→ **Task statement**
In the listing below, find the line containing "else get k d'" and the line containing "Module CodeNormalizer.". Repeat exactly those two lines and every line between them, nothing more.

→ **Records for this exercise**
━━━━━━━━━━
(** * img2caps: the registry-building and design-generation scripts

    A shallow embedding of the Python scripts under [python_scripts/]:

    - [fix_color_registry_codes.py]   (module [CodeNormalizer])
    - [build_color_registry.py]       (module [SwatchSampler])
    - [create_hex_color_registry.py]  (module [HexRegistry])
    - [build_key_position_registry.py] (module [Geometry])
    - [generate_design_from_image.py] (module [DesignGenerator])

    Conventions of the embedding.

    - A Python [str] is a [string]; every character stands for a code point
      below 256, so the regular-expression class [\d] is the ten ASCII
      digits and [[A-Z]] the twenty-six ASCII capitals.
    - A Python [dict] is an association list in insertion order
      (module [PyDict]); assignment to a present key replaces the value in
      place, assignment to an absent key appends.
    - A Python exception is a value of [exn]; code that can raise returns a
      [result].
    - A Python [float] is a [PyFloat.t]: an exact rational, one of the two
      infinities, or NaN.  Rounding error and overflow of binary floating
      point are not modelled. *)

From Stdlib Require Import String Ascii List Bool Arith NArith ZArith QArith Lia.
From Stdlib Require Import DecimalString Sorted Permutation.
From Stdlib Require Qround.
Import ListNotations.

Close Scope Q_scope.
Local Open Scope nat_scope.
Local Open Scope string_scope.
Local Open Scope list_scope.

(* ================================================================== *)
(** ** Exceptions *)

Inductive exn : Type :=
| ValueError
| KeyError
| IndexError
| ZeroDivisionError
| OverflowError
| AssertionError.

Inductive result (A : Type) : Type :=
| Ok (a : A)
| Raise (e : exn).
Arguments Ok {A} a.
Arguments Raise {A} e.

Definition bind {A B : Type} (r : result A) (k : A -> result B) : result B :=
  match r with
  | Ok a => k a
  | Raise e => Raise e
  end.

Declare Scope py_scope.
Notation "x <- c ;; k" := (bind c (fun x => k))
  (at level 61, c at next level, right associativity) : py_scope.
Notation "' p <- c ;; k" := (bind c (fun x => match x with p => k end))
  (at level 61, p pattern, c at next level, right associativity) : py_scope.

Definition is_ok {A : Type} (r : result A) : bool :=
  match r with Ok _ => true | Raise _ => false end.

(* ================================================================== *)
(** ** Characters *)

Definition code_point (c : ascii) : N := N_of_ascii c.

Definition in_range (lo hi : N) (c : ascii) : bool :=
  (lo <=? code_point c)%N && (code_point c <=? hi)%N.

(** [[A-Z]] *)
Definition is_upper : ascii -> bool := in_range 65 90.

(** [\d] *)
Definition is_digit : ascii -> bool := in_range 48 57.

Definition digit_value (c : ascii) : N := (code_point c - 48)%N.

Definition newline : ascii := ascii_of_N 10.

Fixpoint all_digits (s : string) : bool :=
  match s with
  | EmptyString => true
  | String c s' => is_digit c && all_digits s'
  end.

Fixpoint all_upper (s : string) : bool :=
  match s with
  | EmptyString => true
  | String c s' => is_upper c && all_upper s'
  end.

(** Longest prefix of digits, and what follows it: a greedy [\d*]. *)
Fixpoint span_digits (s : string) : string * string :=
  match s with
  | EmptyString => (EmptyString, EmptyString)
  | String c s' =>
      if is_digit c
      then let (d, r) := span_digits s' in (String c d, r)
      else (EmptyString, s)
  end.

(** [int(digits)] on a run of digits. *)
Fixpoint int_acc (acc : N) (s : string) : N :=
  match s with
  | EmptyString => acc
  | String c s' => int_acc (acc * 10 + digit_value c)%N s'
  end.
Definition int (digits : string) : N := int_acc 0 digits.

Fixpoint zeros (n : nat) : string :=
  match n with
  | O => EmptyString
  | S n' => String "0" (zeros n')
  end.

(** [s.zfill(w)] on a string without sign. *)
Definition zfill (w : nat) (s : string) : string :=
  (zeros (w - String.length s) ++ s)%string.

(** An entry of the colour registry document:
    [{"file": <path>, "rgb": [r, g, b]}]. *)
Record ColorEntry : Type := mkColorEntry {
  file : string;
  rgb : list Z
}.

(* ================================================================== *)
(** ** Insertion-ordered dictionaries *)

Module PyDict.
Section Dict.
Context {V : Type}.

Definition dict : Type := list (string * V).

Definition empty : dict := [].

Fixpoint get (k : string) (d : dict) : option V :=
match d with
| [] => None
| (k', v) :: d' => if String.eqb k k' then Some v else get k d'
end.

(** [k in d] *)
Definition mem (k : string) (d : dict) : bool :=
match get k d with Some _ => true | None => false end.

(** [d[k] = v] *)
Fixpoint set (k : string) (v : V) (d : dict) : dict :=
match d with
| [] => [(k, v)]
| (k', v') :: d' =>
    if String.eqb k k' then (k', v) :: d' else (k', v') :: set k v d'
end.

Definition keys (d : dict) : list string := map fst d.
Definition values (d : dict) : list V := map snd d.
Definition items (d : dict) : list (string * V) := d.

(** What [json.load] and every dict-building loop guarantee. *)
Definition wf (d : dict) : Prop := NoDup (keys d).

End Dict.
Arguments dict V : clear implicits.
End PyDict.

(* ================================================================== *)
(** ** fix_color_registry_codes.py *)

Module CodeNormalizer.

(** [$] without [re.MULTILINE]: the end of the string, or just before a
    newline that is the last character. *)
Definition at_dollar (r : string) : bool :=
  match r with
  | EmptyString => true
  | String c EmptyString => Ascii.eqb c newline
  | _ => false
  end.

(** [(\d+)$] against the whole of [s]; the group on success. *)
Definition digits_dollar (s : string) : option string :=
  let (d, r) := span_digits s in
  match d with
  | EmptyString => None
  | _ => if at_dollar r then Some d else None
  end.

(** [CODE_RE = re.compile(r"^([A-Z]{2})(\d+)$")], [CODE_RE.match(code)]
    and [m.groups()]. *)
Definition CODE_RE (code : string) : option (string * string) :=
  match code with
  | String a (String b rest) =>
      if is_upper a && is_upper b then
        match digits_dollar rest with
        | Some digits => Some (String a (String b EmptyString), digits)
        | None => None
        end
      else None
  | _ => None
  end.

(** [I_MIS_OCR_RE = re.compile(r"^([A-Z]{2})I(\d+)$")]. *)
Definition I_MIS_OCR_RE (code : string) : option (string * string) :=
  match code with
  | String a (String b (String i rest)) =>
      if is_upper a && is_upper b && Ascii.eqb i "I"%char then
        match digits_dollar rest with
        | Some digits => Some (String a (String b EmptyString), digits)
        | None => None
        end
      else None
  | _ => None
  end.

(** [f"{n:03d}"] for [n >= 0]. *)
Definition format_03d (n : N) : string :=
  zfill 3 (NilZero.string_of_uint (N.to_uint n)).

Definition normalize_code (code : string) : string :=
  (* Step 1: two letters + 'I' mistaken for '1'. *)
  let code :=
    match I_MIS_OCR_RE code with
    | Some (prefix, digits) => (prefix ++ "1" ++ digits)%string
    | None => code
    end in
  (* Step 2: pad the numeric part to 3 digits. *)
  match CODE_RE code with
  | None => code
  | Some (prefix, digits) =>
      if (3 <=? String.length digits)%nat then code
      else (prefix ++ format_03d (int digits))%string
  end.

Definition pad_code (code : string) : string :=
  match CODE_RE code with
  | None => code
  | Some (prefix, num) =>
      if (3 <=? String.length num)%nat then code
      else (prefix ++ format_03d (int num))%string
  end.

(** The state of the loop of [main]: the two accumulators and the lines
    printed with the [[warn]] tag, as (raw code, normalised code). *)
Record fix_state : Type := mkFixState {
  remapped : PyDict.dict ColorEntry;
  changed : list (string * string);
  warned : list (string * string)
}.

Definition fix_init : fix_state :=
  {| remapped := PyDict.empty; changed := []; warned := [] |}.

Definition fix_step (st : fix_state) (item : string * ColorEntry) : fix_state :=
  let (code, entry) := item in
  let new_code := normalize_code code in
  if PyDict.mem new_code (remapped st) then
    {| remapped := remapped st;
       changed := changed st;
       warned := warned st ++ [(code, new_code)] |}
  else
    {| remapped := PyDict.set new_code entry (remapped st);
       changed := if String.eqb new_code code then changed st
                  else changed st ++ [(code, new_code)];
       warned := warned st |}.

(** The [for code, entry in registry.items()] loop of [main].  The script
    then sorts [changed] for its report, and dumps [remapped]. *)
Definition fix_registry (registry : PyDict.dict ColorEntry) : fix_state :=
  fold_left fix_step (PyDict.items registry) fix_init.

End CodeNormalizer.


(* ================================================================== *)
(** ** build_color_registry.py *)

Module SwatchSampler.

(** The box [(left, top, right, bottom)] that [sample_color] crops from
    an image of size [width] x [height] before taking the per-channel
    median. *)
Definition sample_box (width height : Z) : Z * Z * Z * Z :=
  let left := Z.min 70 (width - 1) in
  let right := Z.min 170 width in
  let top := Z.min 25 (height - 1) in
  let bottom := Z.min 80 height in
  (left, top, right, bottom).

End SwatchSampler.

(* ================================================================== *)
(** ** create_hex_color_registry.py *)

Module HexRegistry.

Definition hex_digit (n : N) : ascii :=
  if (n <? 10)%N then ascii_of_N (48 + n) else ascii_of_N (87 + n).

Fixpoint hex_acc (fuel : nat) (n : N) (acc : string) : string :=
  match fuel with
  | O => String (hex_digit (n mod 16)) acc
  | S fuel' =>
      if (n <? 16)%N then String (hex_digit n) acc
      else hex_acc fuel' (n / 16) (String (hex_digit (n mod 16)) acc)
  end.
━━━━━━━━━━
→ **Your response**
| (k', v) :: d' => if String.eqb k k' then Some v else get k d'
end.

(** [k in d] *)
Definition mem (k : string) (d : dict) : bool :=
match get k d with Some _ => true | None => false end.

(** [d[k] = v] *)
Fixpoint set (k : string) (v : V) (d : dict) : dict :=
match d with
| [] => [(k, v)]
| (k', v') :: d' =>
    if String.eqb k k' then (k', v) :: d' else (k', v') :: set k v d'
end.

Definition keys (d : dict) : list string := map fst d.
Definition values (d : dict) : list V := map snd d.
Definition items (d : dict) : list (string * V) := d.

(** What [json.load] and every dict-building loop guarantee. *)
Definition wf (d : dict) : Prop := NoDup (keys d).

End Dict.
Arguments dict V : clear implicits.
End PyDict.

(* ================================================================== *)
(** ** fix_color_registry_codes.py *)

Module CodeNormalizer.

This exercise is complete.